The architect chosen to design the new temple was Robert de Luzarches. However, he did not stay long because, at the request of King Philip II the Augustus, he left the job in 1228 to take on the construction of another famous cathedral, Notre-Dame of Paris. By that time there was already enough in place because the work was done quickly, thanks to the fact that the economy of Amiens was going through a buoyant period as it had a monopoly on a plant used for dyeing and thus creating a growing bourgeoisie that collaborated financially with important donations.
Robert de Luzarches left after two years and was replaced by Thomas de Cormont, possibly a disciple of his, who would later take charge of another important Parisian church, Sainte-Chapelle. Cormont led the work until 1228, when he died and was succeeded by his own son, Renaud. It was he who completed the nave and closed the walls of the vaults, starting the transept and raising the façade.
Around 1240, trouble came. The economy shrank, money became scarce and works slowed down for eighteen years. Paradoxically, a fire gave a new impulse to the project, the choir was finished in 1269 and the whole thing was completed in 1288. The towers of the façade were missing – they were never built – but the cathedral was already operational and, in fact, in 1385 the wedding between King Charles VI and Isabella of Bavaria-Ingolstadt was held there.

However, there were still minor additions. For example, eleven side chapels which, as they did not appear in the original plan, required the buttresses of the naves to be moved outwards and consequently the flying buttresses to be lengthened. This was a clumsiness that became a danger, since these buttresses, which were responsible for counteracting the pressure of the choir loft, were too weak for the pressure exerted by the enormous height of the arcades (42.3 metres) of the naves of the triforium. To solve this, they were reinforced with a second line of lower flying buttresses… which caused cracks to appear.
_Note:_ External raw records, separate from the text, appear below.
(** ** Transport layer (src/server/app.ts) *)

(** An entry of the [information] variable: [{ data, status }]. *)
Record Info : Type := mkInfo {
  info_data : string;
  info_status : Status
}.

(** The JSON bodies the handlers send. *)
Inductive Body : Type :=
  | Body_block (newBlock : Block)           (* { success: true, block: newBlock } *)
  | Body_information (entries : list Info)  (* { success: true, information } *)
  | Body_success                            (* { success: true } *)
  | Body_error (error : string).            (* { success: false, error } *)

Record Response : Type := mkResponse {
  code : nat;
  body : Body
}.

Definition success (r : Response) : bool :=
  match body r with
  | Body_error _ => false
  | _ => true
  end.

(** [Block] values are JavaScript objects: the arrays hold references, and
    [heap] holds the objects, in allocation order. Every block the verifier
    hands back is a newly wrapped object; the verifier does not write to
    the objects of the transport layer. *)
Record Server : Type := mkServer {
  heap : list Block;
  blockchain : list nat;
  information : list Info
}.

(** [let blockchain: Block[] = []] and [let information = []]. *)
Definition initial : Server :=
  {| heap := []; blockchain := []; information := [] |}.

(** The blocks an array of references denotes. *)
Definition deref (h : list Block) (refs : list nat) : list Block :=
  omap (λ l, h !! l) refs.

(** The chain as the verifier sees it when handed [blockchain]. *)
Definition chain_of (st : Server) : list Block :=
  deref (heap st) (blockchain st).

(** A handler either finishes or calls one of the two methods of the
    verifier and goes on with what the call returned or threw. *)
Inductive Handler (A : Type) : Type :=
  | Done (a : A)
  | verifier_create_block (d : string) (k : Result Block → Handler A)
  | verifier_information (chain : list Block)
      (k : Result (list BlockInfo) → Handler A).
Arguments Done {A} a.
Arguments verifier_create_block {A} d k.
Arguments verifier_information {A} chain k.

(** What [blockInfo => ({ data: blockInfo.block.data, status:
    blockInfo.status })] builds. *)
Definition expose (blockInfo : BlockInfo) : Info :=
  {| info_data := data (block blockInfo); info_status := status blockInfo |}.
Everyone was aware of the risk of collapse, since in 1284 the dome of the neighbouring Beauvais Cathedral had collapsed from a similar cause, when two buttresses of the apse gave way. This was the result of rivalry, since until then the naves of Amiens cathedral were the highest in Europe and Beauvais cathedral was built to overcome it.
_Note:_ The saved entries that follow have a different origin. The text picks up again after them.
Lemma touch_moves_keep_pinching (d0 k0 : Q) (moves : list (option DOMRect.t * Event)) :
  forall s : State,
    forallb (fun i => is_touch_move (snd i)) moves = true ->
    pinching d0 k0 s ->
    pinching d0 k0 (fst (run sqrtQ moves s)) /\ snd (run sqrtQ moves s) = [].
Proof.
  induction moves as [|[mapRef ev] rest IH]; intros s Hall Hs.
  - split; [exact Hs | reflexivity].
  - cbn [forallb snd] in Hall. apply andb_true_iff in Hall as [Hev Hall].
    destruct (touch_move_keeps_pinching d0 k0 mapRef ev s Hev Hs) as [Hs1 Ho1].
    rewrite run_step. cbn [fst snd]. rewrite Ho1. exact (IH _ Hall Hs1).
Qed.

(** X18.  The scale of a pinch follows the fingers, not the number of moves:
    after two fingers land at a non-zero distance [d0] with the scale
    [k0], and after any touch moves, a two-finger move at the distance
    [d] leaves the scale [clamp(k0 * d / d0, 1, 8)]; the gesture sets no
    drag flag and toggles nothing. *)
Theorem pinch_scale_follows_fingers (s0 : State) (k0 d0 : Q)
  (a0 b0 a b : Touch.t) (mapRef0 : option DOMRect.t) (rect : DOMRect.t)
  (moves : list (option DOMRect.t * Event)) :
  Transform.k (transform s0) = Fin k0 ->
  getTouchDistance sqrtQ a0 b0 = Fin d0 ->
  ~ d0 == 0 ->
  forallb (fun i => is_touch_move (snd i)) moves = true ->
  let inputs :=
    (mapRef0, TouchStart (TouchList.mk a0 [b0]))
      :: moves ++ [(Some rect, TouchMove (TouchList.mk a [b]))] in
  exists d k : Q,
    getTouchDistance sqrtQ a b = Fin d /\
    Transform.k (transform (fst (run sqrtQ inputs s0))) = Fin k /\
    k == Qmax 1 (Qmin 8 (k0 * (d / d0))) /\
    isDragRef (fst (run sqrtQ inputs s0)) = false /\
    snd (run sqrtQ inputs s0) = [].
Proof.
  intros Hk0 Hd0 Hnz Hall inputs.
  eexists. eexists. split; [apply getTouchDistance_Fin|].
  unfold inputs. rewrite run_step. cbn [step fst snd app].
  rewrite run_app. cbn [fst snd].
  assert (Hstart : pinching d0 k0
            (handleTouchStart sqrtQ (TouchList.mk a0 [b0]) s0)).
  { unfold handleTouchStart. cbn [TouchList.others TouchList.item0].
    unfold pinching, setIsDragging, set_isDragRef, set_pinchStartScaleRef,
      set_pinchDistanceRef.
    cbn [pinchDistanceRef pinchStartScaleRef isDragging isDragRef transform].
    rewrite Hd0, Hk0. repeat split. }
  destruct (touch_moves_keep_pinching d0 k0 moves _ Hall Hstart)
    as [(Hpd & Hps & Hdrag & Hflag) Hout].
  rewrite Hout.
  set (s1 := fst (run sqrtQ moves (handleTouchStart sqrtQ (TouchList.mk a0 [b0]) s0))) in *.
  cbn [run step fst snd app].
  unfold handleTouchMove. cbn [TouchList.others TouchList.item0].
  rewrite Hpd, (truthy_Fin _ Hnz).
  unfold pinch, setTransform, zoom_about. cbn [transform Transform.k isDragRef].
  rewrite Hps, getTouchDistance_Fin, (div_Fin _ _ Hnz). fin_arith.
  rewrite clamp_scale_Fin.
  split; [reflexivity|]. split; [apply Qclamp_max_min|].
  split; [exact Hflag | reflexivity].
Qed.

End Pinch.

Lemma pinch_scale_follows_fingers_witness :
  let inputs :=
    (Some rect_1000_500, TouchStart (TouchList.mk (Touch.mk 100 100) [Touch.mk 103 104]))
      :: [(Some rect_1000_500, TouchMove (TouchList.mk (Touch.mk 100 100) [Touch.mk 109 112]))]
      ++ [(Some rect_1000_500, TouchMove (TouchList.mk (Touch.mk 100 100) [Touch.mk 106 108]))] in
  exists d k : Q,
    getTouchDistance isqrtQ (Touch.mk 100 100) (Touch.mk 106 108) = Fin d /\
    Transform.k (transform (fst (run isqrtQ inputs initial))) = Fin k /\
    k == Qmax 1 (Qmin 8 (1 * (d / 5))) /\
    isDragRef (fst (run isqrtQ inputs initial)) = false /\
    snd (run isqrtQ inputs initial) = [].
Proof.
  apply (pinch_scale_follows_fingers isqrtQ initial 1 5).
  - reflexivity.
  - reflexivity.
  - intros H; discriminate H.
  - reflexivity.
Defined.

(* ================================================================== *)
(** * Stroke width and font size *)

(** X19.  Strokes and labels never vanish nor blow up: after any
    sequence of events from the initial state the stroke width [0.5 / k]
    and the font size [8 / k] are finite and lie in [1/16, 1/2] and in
    [1, 8]. *)
Theorem stroke_and_font_constant_on_screen (sqrtQ : Q -> Q)
  (inputs : list (option DOMRect.t * Event)) :
  let t := transform (fst (run sqrtQ inputs initial)) in
  exists w f : Q,
    strokeWidth t = Fin w /\
    fontSize t = Fin f /\
    (1 # 16) <= w <= (1 # 2) /\ 1 <= f <= 8.
Proof.
  intros t.
  destruct (run_invariant sqrtQ inputs initial initial_invariant)
    as [(k & Hk & Hlo & Hhi) _].
  fold t in Hk.
  assert (Hnz : ~ k == 0) by lra.
  exists (0.5 / k), (8 / k).
  unfold strokeWidth, fontSize. rewrite Hk, !(div_Fin _ _ Hnz).
  split; [reflexivity|]. split; [reflexivity|].
  assert (Hinv : 0 < / k) by (apply Qinv_lt_0_compat; lra).
  assert (Hone : k * / k == 1) by (field; exact Hnz).
  unfold Qdiv. split; split; nra.
Qed.

(* ================================================================== *)
(** * The commands of a whole path *)

Lemma flat_map_concat {A B : Type} (g : A -> list B) (ls : list (list A)) :
  flat_map (flat_map g) ls = flat_map g (List.concat ls).
Proof.
  induction ls as [|l rest IH]; [reflexivity|].
  cbn [flat_map List.concat]. now rewrite flat_map_app, IH.
Qed.

Lemma path_cmds_rings (feature : GeoJSONFeature) :
  path_cmds feature = flat_map ring_cmds (rings_of feature).
Proof.
  unfold path_cmds, rings_of.
  destruct (geometry feature) as [[[rings|]|[polys|]|type has]|]; try reflexivity.
  apply flat_map_concat.
Qed.

Lemma count_app (f : PathCmd -> bool) (cs1 cs2 : list PathCmd) :
  count f (cs1 ++ cs2) = (count f cs1 + count f cs2)%nat.
Proof. unfold count. now rewrite filter_app, length_app. Qed.

Lemma point_cmds_kinds (coords : list Point) :
  forall i : nat,
    count is_close (point_cmds coords i) = 0%nat /\
    (count is_move (point_cmds coords i) + count is_line (point_cmds coords i))%nat
    = valid_count coords.
Proof.
  induction coords as [|point rest IH]; intros i; [split; reflexivity|].
  destruct (IH (S i)) as [IHc IHm].
  cbn [point_cmds]. rewrite !count_app, IHc.
  unfold valid_count in *. cbn [filter].
  destruct point as [|[|lon [|lat tl]]]; cbn [point_cmd valid_point app];
    try (split; [reflexivity | exact IHm]).
  destruct (project (Fin lon) (Fin lat)) as [x y].
  destruct (Nat.eqb i 0); cbn; split; try reflexivity; lia.
Qed.

Lemma ring_cmds_counts (ring : Ring) :
  count is_close (ring_cmds ring) = 1%nat /\
  count is_move (ring_cmds ring) = (if starts_valid ring then 1 else 0)%nat /\
  (count is_move (ring_cmds ring) + count is_line (ring_cmds ring))%nat
  = valid_count ring.
Proof.
  unfold ring_cmds. rewrite !count_app.
  destruct (point_cmds_kinds ring 0) as [Hc Hm].
  split; [now rewrite Hc|]. split; [|cbn; lia].
  destruct ring as [|point rest]; [reflexivity|].
  cbn [point_cmds starts_valid]. rewrite !count_app.
  rewrite (proj1 (point_cmds_later rest 0)).
  destruct point as [|[|lon [|lat tl]]]; reflexivity.
Qed.

(** X20.  The commands of a path, counted: the text of [createPath] is the
    text of its commands; there is one close for each ring, one move for
    each ring that begins with a valid point, and one move or line for
    each valid point, over all rings of the polygon or of the polygons of
    the multipolygon. *)
Theorem path_command_counts (toString : jsnum -> string) (feature : GeoJSONFeature) :
  createPath toString feature = render toString (path_cmds feature) /\
  count is_close (path_cmds feature) = List.length (rings_of feature) /\
  count is_move (path_cmds feature) = List.length (filter starts_valid (rings_of feature)) /\
  (count is_move (path_cmds feature) + count is_line (path_cmds feature))%nat
  = list_sum (map valid_count (rings_of feature)).
Proof.
  split; [apply createPath_render|].
  rewrite path_cmds_rings.
  induction (rings_of feature) as [|ring rest (IHc & IHm & IHl)];
    [repeat split|].
  cbn [flat_map map list_sum List.length filter]. rewrite !count_app.
  destruct (ring_cmds_counts ring) as (Hc & Hm & Hl).
  rewrite Hc, IHc. split; [reflexivity|]. split.
  - rewrite Hm, IHm. now destruct (starts_valid ring).
  - cbn [list_sum fold_right]. fold (list_sum (map valid_count rest)). lia.
Qed.

Lemma append_empty_l (s1 s2 : string) : (s1 ++ s2)%string = ""%string -> s1 = ""%string.
Proof. destruct s1; [reflexivity | discriminate]. Qed.

(** X21.  The path is empty exactly when there is nothing to draw: the text of
    [createPath] is the empty string if and only if the feature has no
    ring at all (no geometry, no coordinates, another type, or no ring in
    its polygons). *)
Theorem empty_path_iff_no_ring (toString : jsnum -> string) (feature : GeoJSONFeature) :
  createPath toString feature = ""%string <-> rings_of feature = [].
Proof.
  rewrite createPath_render, path_cmds_rings.
  destruct (rings_of feature) as [|ring rest].
  - split; reflexivity.
  - split; [|discriminate]. intros H. exfalso.
    cbn [flat_map] in H. rewrite render_app, <- drawPolygon_render in H.
    apply append_empty_l in H. now apply (drawPolygon_not_empty toString ring).
Qed.

(** X22.  A MultiPolygon is drawn as the Polygon of all its rings: its path is
    the path of the polygon whose rings are the rings of its polygons, in
    order. *)
Theorem multipolygon_path_is_path_of_rings (toString : jsnum -> string)
  (props : CountryProperties) (polys : list (list Ring)) :
  createPath toString (multipolygon_feature props polys)
  = createPath toString (polygon_feature props (List.concat polys)).
Proof.
  rewrite !createPath_render, !path_cmds_rings. reflexivity.
Qed.

(* ================================================================== *)
(** * One finger and the mouse *)

Section OneFinger.

Variable sqrtQ : Q -> Q.

Lemma handleMouseMove_same_view (mapRef : option DOMRect.t) (e e' : PointerEvent)
  (s s' : State) :
  clientX_of e = clientX_of e' ->
  clientY_of e = clientY_of e' ->
  same_view s s' ->
  same_view (handleMouseMove mapRef e s) (handleMouseMove mapRef e' s').
Proof.
  intros Hx Hy (Ht & Hd & Hl & Hf).
  unfold handleMouseMove. rewrite <- Hx, <- Hy, <- Hd, <- Hl.
  destruct (negb (isDragging s)); [now repeat split|].
  destruct (_ || _);
    unfold same_view, set_lastMousePos, setTransform, set_isDragRef;
    cbn [transform isDragging lastMousePos isDragRef];
    rewrite <- Ht; repeat split; assumption.
Qed.

Lemma setTransform_same_view (f : Transform.t -> Transform.t) (s s' : State) :
  same_view s s' -> same_view (setTransform f s) (setTransform f s').
Proof.
  intros (Ht & Hd & Hl & Hf). unfold same_view, setTransform.
  cbn [transform isDragging lastMousePos isDragRef]. rewrite Ht. now repeat split.
Qed.

Lemma step_same_view (mapRef : option DOMRect.t) (ev : Event) (s s' : State) :
  is_touch_event ev = false ->
  same_view s s' ->
  same_view (fst (step sqrtQ mapRef ev s)) (fst (step sqrtQ mapRef (as_touch ev) s')) /\
  snd (step sqrtQ mapRef ev s) = snd (step sqrtQ mapRef (as_touch ev) s').
Proof.
  intros Hev Hs. destruct ev; try discriminate Hev; cbn [as_touch step fst snd];
    (split; [|try reflexivity]).
  - now apply setTransform_same_view.
  - now apply setTransform_same_view.
  - unfold handleWheel. destruct mapRef; [now apply setTransform_same_view | exact Hs].
  - destruct Hs as (Ht & Hd & Hl & Hf). now repeat split.
  - unfold handleTouchMove. cbn [touch_at TouchList.others].
    now apply handleMouseMove_same_view.
  - destruct Hs as (Ht & Hd & Hl & Hf). now repeat split.
  - destruct Hs as (Ht & Hd & Hl & Hf). now repeat split.
  - exact Hs.
  - unfold handleCountryClick. destruct Hs as (_ & _ & _ & Hf). now rewrite Hf.
Qed.

Lemma run_same_view (inputs : list (option DOMRect.t * Event)) :
  forall s s' : State,
    forallb (fun i => negb (is_touch_event (snd i))) inputs = true ->
    same_view s s' ->
    same_view (fst (run sqrtQ inputs s))
              (fst (run sqrtQ (map (fun i => (fst i, as_touch (snd i))) inputs) s')) /\
    snd (run sqrtQ inputs s)
    = snd (run sqrtQ (map (fun i => (fst i, as_touch (snd i))) inputs) s').
Proof.
  induction inputs as [|[mapRef ev] rest IH]; intros s s' Hall Hs.
  - split; [exact Hs | reflexivity].
  - cbn [forallb snd] in Hall. apply andb_true_iff in Hall as [Hev Hall].
    apply negb_true_iff in Hev.
    destruct (step_same_view mapRef ev s s' Hev Hs) as [Hs1 Ho1].
    cbn [map fst snd]. rewrite !run_step. cbn [fst snd].
    destruct (IH _ _ Hall Hs1) as [Hs2 Ho2].
    split; [exact Hs2 | now rewrite Ho1, Ho2].
Qed.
In 1573 it suffered a second collapse that left it deeply battered (to this day, it is still in a very delicate state), hence the subsequent surrounding of the structure with iron clamps to act as containment, although this took away the flexibility of the whole and cracked it. It was a solution precisely borrowed from the one applied by Pierre Tarisel in Amiens.

Around 1482, Tarisel had replaced the late Guillaume Postel as master builder and analysed the state of the building, considering the second pillar of the choir and the outer walls to be a danger. The pillar was secured in 1497 and six years later the same was done with the others. But the question of the outer wall was missing, which, when cracked, was threatening to collapse due to the thrusting force of the choir vault. Tarisel solved it by wrapping the perimeter almost completely with what they call in French chainage, an iron bar chain that passed through the triforium and the arms of the transept.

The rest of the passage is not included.